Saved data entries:
Lemma flat_map_canonical_only (l : list gen.Type_) :
  flat_map edges_of (map canonical_only l) = flat_map edges_of l.
Proof.
  induction l as [|n l IH]; simpl; [reflexivity|].
  now rewrite edges_of_canonical_only, IH.
Qed.

(** X1: every edge of the reduced graph starts at a node of the reduced
    graph: its [from] is the [id] of one of the nodes. *)
Theorem edge_from_is_node (g : gen.Graph) (e : jsEdge) :
  In e (elems (Edges (toJsGraph g))) ->
  exists n, In n (elems (Nodes (toJsGraph g))) /\ ID n = From e.
Proof.
  rewrite toJsGraph_eq. simpl. rewrite !elems_appended.
  intros (t & Ht & He)%in_flat_map. unfold edges_of in He.
  apply in_map_iff in He as (d & <- & _).
  exists (node_of t). split; [|reflexivity].
  apply in_map_iff. exists t. split; [reflexivity | exact Ht].
Qed.

Lemma edge_from_is_node_witness :
  exists n, In n (elems (Nodes (toJsGraph userPet))) /\ ID n = "User".
Proof.
  apply (edge_from_is_node userPet (mkJsEdge "User" "Pet" "pets")).
  simpl. left. reflexivity.
Defined.

(** X2: the inverse declarations have no part in the result: the graph
    without them reduces to the same graph, and so has the same payload. *)
Theorem inverses_do_not_matter (g : gen.Graph) :
  toJsGraph (without_inverses g) = toJsGraph g
  /\ graphJSON (without_inverses g) = graphJSON g.
Proof.
  assert (H : toJsGraph (without_inverses g) = toJsGraph g).
  { rewrite !toJsGraph_eq. unfold without_inverses. simpl.
    rewrite map_map, flat_map_canonical_only. reflexivity. }
  split; [exact H|]. unfold graphJSON. now rewrite H.
Qed.

(** X3: the reducer never makes a slice that is empty and not nil: the
    slice of nodes is nil exactly when the graph has no entity, the slice of
    edges exactly when no declaration is a non-inverse one, and the slice of
    fields of a node exactly when its entity has no field. *)
Theorem nil_exactly_when_empty (g : gen.Graph) :
  (Nodes (toJsGraph g) = None <-> gen.g_Nodes g = [])
  /\ (Edges (toJsGraph g) = None <-> canonical_count g = 0)
  /\ Nodes (toJsGraph g) <> Some []
  /\ Edges (toJsGraph g) <> Some []
  /\ (forall t, In t (gen.g_Nodes g) ->
        In (node_of t) (elems (Nodes (toJsGraph g)))
        /\ (Fields (node_of t) = None <-> gen.t_Fields t = [])
        /\ Fields (node_of t) <> Some []).
Proof.
  rewrite toJsGraph_eq. simpl. rewrite elems_appended.
  assert (Hap : forall (A : Type) (l : list A),
             (appended l = None <-> l = []) /\ appended l <> Some []).
  { intros A [|x l]; simpl; split; try split; congruence. }
  split; [|split; [|split; [|split]]].
  - rewrite (proj1 (Hap _ _)). destruct (gen.g_Nodes g); simpl; split; congruence.
  - rewrite (proj1 (Hap _ _)). unfold canonical_count.
    rewrite <- length_flat_map_edges_of.
    destruct (flat_map edges_of (gen.g_Nodes g)); simpl; split; congruence.
  - apply Hap.
  - apply Hap.
  - intros t Ht. split; [|split].
    + apply in_map_iff. exists t. auto.
    + unfold node_of. simpl. rewrite (proj1 (Hap _ _)).
      destruct (gen.t_Fields t); simpl; split; congruence.
    + apply Hap.
Qed.

Lemma nil_exactly_when_empty_witness :
  In (node_of (gen.mkType "Pet" [] [])) (elems (Nodes (toJsGraph userPet)))
  /\ (Fields (node_of (gen.mkType "Pet" [] [])) = None
      <-> gen.t_Fields (gen.mkType "Pet" [] []) = [])
  /\ Fields (node_of (gen.mkType "Pet" [] [])) <> Some [].
Proof.
  destruct (nil_exactly_when_empty userPet) as (_ & _ & _ & _ & H).
  apply H. simpl. right. left. reflexivity.
Defined.

(** X4: the entities are reduced one by one: the nodes and the edges of a
    graph whose entities are those of one list followed by those of another
    are the nodes and the edges of the first followed by those of the
    second. *)
Theorem toJsGraph_app (c : gen.Config) (l1 l2 : list gen.Type_) :
  elems (Nodes (toJsGraph (gen.mkGraph c (l1 ++ l2))))
  = elems (Nodes (toJsGraph (gen.mkGraph c l1)))
    ++ elems (Nodes (toJsGraph (gen.mkGraph c l2)))
  /\ elems (Edges (toJsGraph (gen.mkGraph c (l1 ++ l2))))
     = elems (Edges (toJsGraph (gen.mkGraph c l1)))
       ++ elems (Edges (toJsGraph (gen.mkGraph c l2))).
Proof.
  rewrite !toJsGraph_eq. simpl. rewrite !elems_appended.
  split; [apply map_app | apply flat_map_app].
Qed.

(** ** More on the payload *)

Section MorePayload.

[About this task] Lines before the one containing "destruct (flat_map edges_of" are left out. Repeat that line and all lines after it in the records above exactly.

[Solution]
    destruct (flat_map edges_of (gen.g_Nodes g)); simpl; split; congruence.
  - apply Hap.
  - apply Hap.
  - intros t Ht. split; [|split].
    + apply in_map_iff. exists t. auto.
    + unfold node_of. simpl. rewrite (proj1 (Hap _ _)).
      destruct (gen.t_Fields t); simpl; split; congruence.
    + apply Hap.
Qed.

Lemma nil_exactly_when_empty_witness :
  In (node_of (gen.mkType "Pet" [] [])) (elems (Nodes (toJsGraph userPet)))
  /\ (Fields (node_of (gen.mkType "Pet" [] [])) = None
      <-> gen.t_Fields (gen.mkType "Pet" [] []) = [])
  /\ Fields (node_of (gen.mkType "Pet" [] [])) <> Some [].
Proof.
  destruct (nil_exactly_when_empty userPet) as (_ & _ & _ & _ & H).
  apply H. simpl. right. left. reflexivity.
Defined.

(** X4: the entities are reduced one by one: the nodes and the edges of a
    graph whose entities are those of one list followed by those of another
    are the nodes and the edges of the first followed by those of the
    second. *)
Theorem toJsGraph_app (c : gen.Config) (l1 l2 : list gen.Type_) :
  elems (Nodes (toJsGraph (gen.mkGraph c (l1 ++ l2))))
  = elems (Nodes (toJsGraph (gen.mkGraph c l1)))
    ++ elems (Nodes (toJsGraph (gen.mkGraph c l2)))
  /\ elems (Edges (toJsGraph (gen.mkGraph c (l1 ++ l2))))
     = elems (Edges (toJsGraph (gen.mkGraph c l1)))
       ++ elems (Edges (toJsGraph (gen.mkGraph c l2))).
Proof.
  rewrite !toJsGraph_eq. simpl. rewrite !elems_appended.
  split; [apply map_app | apply flat_map_app].
Qed.

(** ** More on the payload *)

Section MorePayload.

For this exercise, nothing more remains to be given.